The certainty that the only certainties in life are death and taxes has existed almost since time immemorial. These certainties are a fundamental part of life and a person should not shy away from these tough issues simply because they are tough. Nobody likes to think that they will die eventually, but it is incumbent upon each and every person to plan for this event. The first and best way to plan for these certainties is by creating an estate plan.
An estate plan is a set of documents that help you plan for those certainties. The phrase “estate plan” sounds like a complicated set of material that only very wealthy people need, but in fact it refers to the documents that almost everyone needs, whether their financial and familial affairs are simple or complex.
All of the documents that comprise an estate plan help people avoid problems that often arise upon death. Many of these are problems that people never think about during life, or which, feeling overwhelmed by the problems, push out of their minds. However, in the absence of an estate plan, these issues will be resolved by the courts and state law. Therefore, a properly-prepared estate plan will let each person decide for himself or herself the best choices for their own families, such as who should care for their minor children, who should receive their property, which charitable organizations should receive a share of their assets, and who should wind up one’s affairs.
State law is indifferent to the individual needs of a decedent and operates to distribute assets regardless of a person’s desires. However, state law only specifies how a person’s assets will be divided when someone dies without a Will. Most people assume that the state gives all of the assets to the surviving spouse, but this is not the case. In Maryland and D.C., the state grants only a portion of the assets – between one-third and one-half – to the surviving spouse. The rest of the estate goes to certain other family members. The state laws do not take into account any personal relationships a person may have. The state laws do not take into consideration a person’s own preferences. A Last Will and Testament is the best line of defense against these indifferent laws. A Will is a legal document that is designed to ensure a relatively easy and simple passing of one’s property from generation to generation. A Will allows a person to direct that their spouse should inherit them, or which child should get the family china, or which organization should receive their support.
A major benefit to properly planning an estate is the naming of the guardian. Many people who have minor children do not think about who would take care of their kids in the event that both parents pass away. However, if such a terrible event were to occur the law requires that the court appoint someone to care for the children. A court’s decision regarding these matters can never be as good as a parent’s own choice. We have all heard stories of “wards of the state”. A Will allows a couple to make this fundamental decision themselves without interference from a judge who can never know your children and their needs as you do.

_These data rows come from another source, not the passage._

(** [a <= b], [a < b], [a > b] and [a === b] on numbers. *)
Definition leb (a b : R) : bool := if Rle_dec a b then true else false.
Definition ltb (a b : R) : bool := if Rlt_dec a b then true else false.
Definition gtb (a b : R) : bool := if Rgt_dec a b then true else false.
Definition eqb (a b : R) : bool := if Req_dec_T a b then true else false.

(** [Math.atan2(y, x)]: the angle of the vector [(x, y)], in [(-PI, PI]];
    [0] for the null vector. *)
Definition atan2 (y x : R) : R :=
  if Rlt_dec 0 x then atan (y / x)
  else if Rlt_dec x 0 then
         (if Rle_dec 0 y then atan (y / x) + PI else atan (y / x) - PI)
  else if Rlt_dec 0 y then PI / 2
  else if Rlt_dec y 0 then - (PI / 2)
  else 0.

(** [arr.slice(1)]. *)
Definition slice1 {A : Type} (l : list A) : list A := tl l.

(** [arr[arr.length - 1]]; [None] is [undefined]. *)
Definition lastEntry {A : Type} (l : list A) : option A :=
  nth_error l (List.length l - 1).

End Js.

(** ** class Waypoint (the same in every variant) *)

Module Waypoint.

Record t : Type := new { x : R; y : R }.

Definition distanceTo (this otherWaypoint : t) : R :=
  sqrt ((x this - x otherWaypoint) ^ 2 + (y this - y otherWaypoint) ^ 2).

Definition eq_dec (a b : t) : {a = b} + {a <> b}.
Proof.
  destruct a as [ax ay], b as [bx b_y].
  destruct (Req_dec_T ax bx) as [Hx | Hx];
    [ destruct (Req_dec_T ay b_y) as [Hy | Hy] | ].
  - left. now subst.
  - right. intros H. injection H. intros. contradiction.
  - right. intros H. injection H. intros. contradiction.
Defined.

End Waypoint.

Abbreviation Waypoint := Waypoint.t.

(** A point of the plane lies on the segment from [a] to [b]. *)
Definition onSegment (a b p : Waypoint) : Prop :=
  exists t : R, 0 <= t <= 1 /\
    Waypoint.x p = Waypoint.x a + t * (Waypoint.x b - Waypoint.x a) /\
    Waypoint.y p = Waypoint.y a + t * (Waypoint.y b - Waypoint.y a).

(** The specification's [closestPointOnSegment(p, seg)]: the projection of
    [p] on the line through the segment's ends [a] and [b], with its
    parameter clamped to [[0, 1]]; [a] itself when the segment is reduced to
    a point. *)
Definition closestPointOnSegment (p a b : Waypoint) : Waypoint :=
  if Waypoint.eq_dec a b then a
  else
    let dx := Waypoint.x b - Waypoint.x a in
    let dy := Waypoint.y b - Waypoint.y a in
    let t := ((Waypoint.x p - Waypoint.x a) * dx + (Waypoint.y p - Waypoint.y a) * dy)
             / (dx ^ 2 + dy ^ 2) in
    let tClamped := Rmax 0 (Rmin 1 t) in
    Waypoint.new (Waypoint.x a + tClamped * dx) (Waypoint.y a + tClamped * dy).

(** ** The tour builder

    [optimizeRoute] is the same loop in model1.js, model2.js and the plain
    variant; the three differ in how a leg is resolved.  The loop is written
    once, over the resolver [findSafeRoute]. *)

Module Tour.

(** The callback of [unvisitedWaypoints.reduce]. *)
Definition closer (currentWaypoint minWaypoint waypoint : Waypoint) : Waypoint :=
  if Js.ltb (Waypoint.distanceTo waypoint currentWaypoint)
            (Waypoint.distanceTo minWaypoint currentWaypoint)
  then waypoint
  else minWaypoint.

(** [unvisitedWaypoints.reduce(callback, initial)]: a left fold over the
    whole array, entry [0] included. *)
Definition reduce (currentWaypoint : Waypoint) (unvisitedWaypoints : list Waypoint)
  (initial : Waypoint) : Waypoint :=
  fold_left (closer currentWaypoint) unvisitedWaypoints initial.

(** [arr.indexOf(w)]; [None] is [-1].  The entry looked for was returned by
    [reduce] over the same array: the search stops at the first entry equal
    to it (see [Ref.indexOf] for the search by identity). *)
Fixpoint indexOf (w : Waypoint) (arr : list Waypoint) : option nat :=
  match arr with
  | [] => None
  | v :: rest =>
    if Waypoint.eq_dec v w then Some O
    else match indexOf w rest with
         | Some i => Some (S i)
         | None => None
         end
  end.

(** [arr.splice(i, 1)]: the array without its entry [i]; with [i = -1] the
    last entry is the one removed. *)
Definition splice1 (arr : list Waypoint) (i : option nat) : list Waypoint :=
  match i with
  | Some n => firstn n arr ++ skipn (S n) arr
  | None => removelast arr
  end.

Section Builder.

Variable findSafeRoute : Waypoint -> Waypoint -> outcome (list Waypoint).

(** The [while (unvisitedWaypoints.length > 0)] loop.  Route entries are
    [option]s because [this.waypoints[0]] is [undefined] on an empty input;
    reading a coordinate of [undefined] is a [TypeError]. *)
Fixpoint optimizeRoute_while (fuel : nat)
  (route : list (option Waypoint)) (unvisitedWaypoints : list Waypoint)
  : outcome (list (option Waypoint)) :=
  match fuel with
  | O => OutOfFuel
  | S fuel' =>
    match unvisitedWaypoints with
    | [] => Returns route
    | first :: _ =>
      match Js.lastEntry route with
      | Some (Some currentWaypoint) =>
        let closestWaypoint := reduce currentWaypoint unvisitedWaypoints first in
        safeRoute <- findSafeRoute currentWaypoint closestWaypoint ;;
        optimizeRoute_while fuel'
          (route ++ map Some (Js.slice1 safeRoute))
          (splice1 unvisitedWaypoints (indexOf closestWaypoint unvisitedWaypoints))
      | _ => Throws "TypeError"
      end
    end
  end.

(** The closing leg: [if (route.length > 1) { ... }]. *)
Definition returnToStart (route : list (option Waypoint))
  : outcome (list (option Waypoint)) :=
  if (1 <? List.length route)%nat then
    match Js.lastEntry route, nth_error route 0 with
    | Some (Some last), Some (Some origin) =>
      safeRoute <- findSafeRoute last origin ;;
      Returns (route ++ map Some (Js.slice1 safeRoute))
    | _, _ => Throws "TypeError"
    end
  else Returns route.

Definition optimizeRoute (fuel : nat) (waypoints : list Waypoint)
  : outcome (list (option Waypoint)) :=
  let route := [nth_error waypoints 0] in
  let unvisitedWaypoints := Js.slice1 waypoints in
  route <- optimizeRoute_while fuel route unvisitedWaypoints ;;
  returnToStart route.

End Builder.

End Tour.

(** ** Waypoint objects with their identity

    An array of waypoint objects as JavaScript has it: each entry is a
    reference, here a number, together with the object it refers to.  Two
    entries with the same reference are the same object. *)

Module Ref.

Definition obj : Type := (nat * Waypoint)%type.

Definition consistent (arr : list obj) : Prop :=
  forall a b : obj, In a arr -> In b arr -> fst a = fst b -> snd a = snd b.

(** The callback of [reduce], on objects. *)
Definition closer (currentWaypoint : Waypoint) (minWaypoint waypoint : obj) : obj :=
  if Js.ltb (Waypoint.distanceTo (snd waypoint) currentWaypoint)
            (Waypoint.distanceTo (snd minWaypoint) currentWaypoint)
  then waypoint
  else minWaypoint.

Definition reduce (currentWaypoint : Waypoint) (unvisitedWaypoints : list obj)
  (initial : obj) : obj :=
  fold_left (closer currentWaypoint) unvisitedWaypoints initial.

(** [arr.indexOf(w)], comparing references. *)
Fixpoint indexOf (w : obj) (arr : list obj) : option nat :=
  match arr with
  | [] => None
  | v :: rest =>
    if Nat.eq_dec (fst v) (fst w) then Some O
    else match indexOf w rest with
         | Some i => Some (S i)
         | None => None
         end
  end.

End Ref.

(** ** model1.js: bounded-step subdivision (Policy A) *)

Module Model1.

Record LineSegment : Type := newLineSegment { start : Waypoint; end_ : Waypoint }.

Record Obstacle : Type := newObstacle { x : R; y : R; radius : R }.

(** [Obstacle.distanceTo(point)] *)
Definition distanceTo (this : Obstacle) (point : Waypoint) : R :=
  sqrt ((x this - Waypoint.x point) ^ 2 + (y this - Waypoint.y point) ^ 2).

Like all states, Maryland and D.C. have laws that specify who may wind up the personal affairs of someone who has died. This position is commonly referred to as the “executor”. Maryland and D.C. lawmakers have created a very expansive list of people who may be appointed executor, including even the decedent's creditors. This may well mean that the interests of the executor are at odds with the interests of the family. Moreover, even when a creditor is not named as executor, the court will often appoint one sibling to serve as executor, obviously to the exclusion of the other siblings. A fight will then often ensue within the family, with each member of the family claiming that they did not receive a fair share of the inheritance or that they should have received grandma’s jewelry. With a Will, one can avoid this scenario by appointing someone to serve as executor who will be fair and honest. A person can choose anyone they want to fill this position, thereby reducing the chances of potentially ugly post-death battles.
Creating a Will also allows those individuals whose net worth exceeds one million dollars to properly plan for the taxation that will be due upon the individual’s death. Generally, the federal government taxes the value of a person’s property that exceeds five million dollars, an amount that is scheduled to significantly decrease at the end of 2012. However, both Maryland and D.C. impose a tax on property worth more than one million dollars, inclusive of retirement savings and life insurance policies. While a thorough treatment of estate tax planning is beyond the scope of this article, it is worth noting that consulting a knowledgeable estate planning professional can greatly reduce the potential tax burden.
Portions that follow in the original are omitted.